71º Una chica musulmana se atrevió a distraer a uno que rezaba.
Una muchacha musulmana cruzó, sin darse cuenta, delante de un fiel devoto, que estaba recitando sus oraciones. La ley prohibe terminantemente que nadie pase delante de una persona que está rezando. Cuando la muchacha regresó, el hombre la increpó: "¡Insolente! ¿Sabes lo que has hecho?"
"¿Qué es lo que he hecho?", preguntó asustada la muchacha. Y aquel hombre le respondió: "Has cruzado mi espacio mientras rezaba”.
"No quise hacer daño a nadie - se excusó la muchacha -, y añadió: ¿Puedes decirme qué significa para ti el rezar?" El hombre dijo: "Para mí rezar es pensar en Dios". "¡Oh!", dijo ella, "yo iba a ver a mi novio y estaba pensando en él, y no te vi a ti. Si tú de veras pensabas en Dios, ¿cómo es que te diste cuenta de que yo te pasaba delante?"

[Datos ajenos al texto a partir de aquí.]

Lemma settled_step op s taskId :
  op ≠ Start taskId ->
  settled taskId (manager s) -> settled taskId (manager (step op s)).
Proof.
  intros Hop Hs.
  destruct op as [id h o|id|id now|k msg cur tot|k outcome now|t now|cb|ref|]; simpl.
  - unfold exec. rewrite register_exec. unfold register_st.
    destruct (bool_decide _); [done|]. unfold settled, getState. simpl.
    destruct (decide (id = taskId)) as [->|Hne].
    + rewrite get_set_eq. simpl. split; congruence.
    + by rewrite get_set_ne.
  - rewrite start_run.
    assert (settled taskId (start_st id (manager s)).1) as H;
      [|by destruct (start_st id (manager s)).2].
    unfold start_st, warn_st.
    destruct (tasks (manager s) !! id) as [task|];
      [|simpl; by destruct (debug (manager s))].
    destruct (OMap.get id (state (manager s))) as [cur|];
      [|simpl; by destruct (debug (manager s))].
    destruct (bool_decide (status cur = running));
      [simpl; by destruct (debug (manager s))|].
    simpl. unfold launch_st. cbv zeta.
    assert (id ≠ taskId) as Hne by congruence.
    set (m1 := setState_st id _ _).
    assert (settled taskId m1) as Hb.
    { apply settled_setState; [|done]. by apply settled_clearTimeout. }
    by destruct (truthy (timeout task)).
  - unfold exec. rewrite cancel_run. unfold cancel_st.
    destruct (abortControllers (manager s) !! id); [|done].
    apply settled_setState; [|done]. by apply settled_clearTimeout.
  - destruct (runs s !! k) as [[r ?]|]; [|done]. simpl.
    unfold exec. rewrite ctx_progress_run. unfold ctx_progress_st.
    destruct (isStale r (manager s)); [done|].
    destruct (bool_decide_reflect
      (status_of (OMap.get (run_task r) (state (manager s))) = Some running))
      as [Hrun|]; [|done].
    simpl. apply settled_setState; [done|]. intros Heq. rewrite Heq in Hrun.
    destruct Hs as [Hs _]. exfalso. apply Hs. exact Hrun.
  - destruct (runs s !! k) as [[r []]|]; [done| |done]. simpl.
    unfold exec. rewrite runTask_run. unfold runTask_st. cbv zeta.
    set (m1 := if negb (isCanceled r (manager s)) && negb (isStale r (manager s))
               then _ else manager s).
    assert (settled taskId m1) as Hb.
    { unfold m1.
      destruct (negb (isCanceled r (manager s)) && negb (isStale r (manager s))); [|done].
      destruct outcome; by apply settled_setState. }
    destruct (negb (isStale r m1)); [|done]. by apply settled_clearTimeout.
  - unfold exec. rewrite fire_timer_run. unfold fire_timer_st.
    destruct (timers (manager s) !! t) as [[tm|]|]; [|done..].
    unfold timeout_callback_st. simpl.
    destruct (bool_decide_reflect
      (status_of (OMap.get (timer_task tm) (state (manager s))) = Some running))
      as [Hrun|]; [|done].
    simpl. apply settled_setState.
    + by destruct (abortControllers (manager s) !! timer_task tm).
    + intros Heq. rewrite Heq in Hrun. destruct Hs as [Hs _].
      exfalso. apply Hs. exact Hrun.
  - done.
  - done.
  - unfold exec. rewrite dispose_run. unfold dispose_st, settled, getState.
    rewrite abort_all_fields, clear_all_fields. simpl. split; discriminate.
Qed.

Lemma settled_run_ops ops s taskId :
  Forall (fun op => op ≠ Start taskId) ops ->
  settled taskId (manager s) -> settled taskId (manager (run_ops ops s)).
Proof.
  revert s. induction ops as [|op ops IH]; intros s Hops Hs; simpl; [done|].
  apply Forall_cons in Hops as [Hop Hops]. apply IH; [done|]. by apply settled_step.
Qed.

Lemma valid_setState taskId newState m :
  valid_inv m -> valid_inv (setState_st taskId newState m).
Proof.
  intros Hv id c Hc.
  destruct (setState_st_host taskId newState m) as (->&_).
  destruct (setState_st_maps taskId newState m id) as (_&Hac&_).
  rewrite Hac in Hc. destruct (_ && _); [done|]. by eapply Hv.
Qed.

Lemma valid_core m m' :
  abortControllers m' = abortControllers m ->
  (length (controllers m) <= length (controllers m'))%nat ->
  valid_inv m -> valid_inv m'.
Proof. intros Ha Hl Hv id c. rewrite Ha. intros Hc. specialize (Hv id c Hc). lia. Qed.

Lemma valid_delete m m' taskId :
  abortControllers m' = delete taskId (abortControllers m) ->
  (length (controllers m) <= length (controllers m'))%nat ->
  valid_inv m -> valid_inv m'.
Proof.
  intros Ha Hl Hv id c. rewrite Ha. intros [_ Hc]%lookup_delete_Some.
  specialize (Hv id c Hc). lia.
Qed.

Lemma valid_clearTimeout taskId m : valid_inv m -> valid_inv (clearTimeout_st taskId m).
Proof.
  destruct (clearTimeout_st_fields taskId m) as (_&Ha&_&Hc&_).
  apply valid_core; [done|]. by rewrite Hc.
Qed.

Lemma valid_step op s : valid_inv (manager s) -> valid_inv (manager (step op s)).
Proof.
  intros Hv.
  destruct op as [id h o|id|id now|k msg cur tot|k outcome now|t now|cb|ref|]; simpl.
  - unfold exec. rewrite register_exec. unfold register_st.
    destruct (bool_decide _); [done|]. by eapply valid_core.
  - rewrite start_run.
    assert (valid_inv (start_st id (manager s)).1) as H;
      [|by destruct (start_st id (manager s)).2].
    unfold start_st, warn_st.
    destruct (tasks (manager s) !! id) as [task|];
      [|simpl; destruct (debug (manager s)); [by eapply valid_core|done]].
    destruct (OMap.get id (state (manager s))) as [cur|];
      [|simpl; destruct (debug (manager s)); [by eapply valid_core|done]].
    destruct (bool_decide (status cur = running));
      [simpl; destruct (debug (manager s)); [by eapply valid_core|done]|].
    simpl. unfold launch_st. cbv zeta.
    set (m1 := setState_st id _ _).
    assert (valid_inv m1) as Hb.
    { apply valid_setState, valid_clearTimeout. intros k c. simpl.
      rewrite length_app. simpl. destruct (decide (id = k)) as [->|Hne].
      - rewrite lookup_insert_eq. intros [= <-]. lia.
      - rewrite lookup_insert_ne by done. intros Hc. specialize (Hv k c Hc). lia. }
    destruct (truthy (timeout task)); [|done]. by eapply (valid_core m1).
  - unfold exec. rewrite cancel_run. unfold cancel_st.
    destruct (abortControllers (manager s) !! id) as [c|]; [|done].
    apply valid_setState, valid_clearTimeout.
    eapply (valid_delete (manager s) _ id); [done| |done].
    simpl. by rewrite length_insert.
  - destruct (runs s !! k) as [[r ?]|]; [|done]. simpl.
    unfold exec. rewrite ctx_progress_run. unfold ctx_progress_st.
    destruct (isStale r (manager s)); [done|]. destruct (negb _); [done|].
    by apply valid_setState.
  - destruct (runs s !! k) as [[r []]|]; [done| |done]. simpl.
    unfold exec. rewrite runTask_run. unfold runTask_st. cbv zeta.
    set (m1 := if negb (isCanceled r (manager s)) && negb (isStale r (manager s))
               then _ else manager s).
    assert (valid_inv m1) as Hb.
    { unfold m1.
      destruct (negb (isCanceled r (manager s)) && negb (isStale r (manager s))); [|done].
      destruct outcome; apply valid_setState; [done|]. by eapply valid_core. }
    destruct (negb (isStale r m1)); [|done]. apply valid_clearTimeout.
    by eapply (valid_delete m1 _ (run_task r)).
  - unfold exec. rewrite fire_timer_run. unfold fire_timer_st.
    destruct (timers (manager s) !! t) as [[tm|]|]; [|done..].
    unfold timeout_callback_st. simpl. destruct (negb _); [by eapply valid_core|].
    apply valid_setState.
    eapply (valid_delete (manager s) _ (timer_task tm)); [|  |done].
    + by destruct (abortControllers (manager s) !! timer_task tm).
    + destruct (abortControllers (manager s) !! timer_task tm); simpl; [|done].
      by rewrite length_insert.
  - by eapply valid_core.
  - by eapply valid_core.
  - unfold exec. rewrite dispose_run. unfold dispose_st.
    rewrite abort_all_fields, clear_all_fields. intros id c. simpl.
    by rewrite lookup_empty.
Qed.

Es de veras difícil concentrarse en la oración. Es por eso que las casas de retiro son, en general, lugares alejados de la ciudad y en contacto con la naturaleza. Pero, lo que más cuenta, es saber hacer el desierto interior, saber pensar que Dios nos está escuchando y que él va a responder de alguna manera, ahora u en otro momento que él elija.
Una mujer de edad, estaba rezando un día en una Iglesia y estaba inmóvil mucho tiempo, al parecer sin rezar. El cura interesado le preguntó qué le estaba diciendo a Dios. Y ella le contestó: "yo no le digo nada: escucho. " Y Dios ¿qué te dice? le preguntó el párroco. "Tampoco él me dice algo; escucha no más. "
¿Cómo sea posible eso nadie lo puede entender: si ninguno habla, tampoco, como parece, hay alguien quien escucha. Pero el diálogo con Dios no se rige con nuestros criterios. Quizá, lo que importa en la oración es estar a la presencia de Dios, pensar en El como él piensa en nosotros.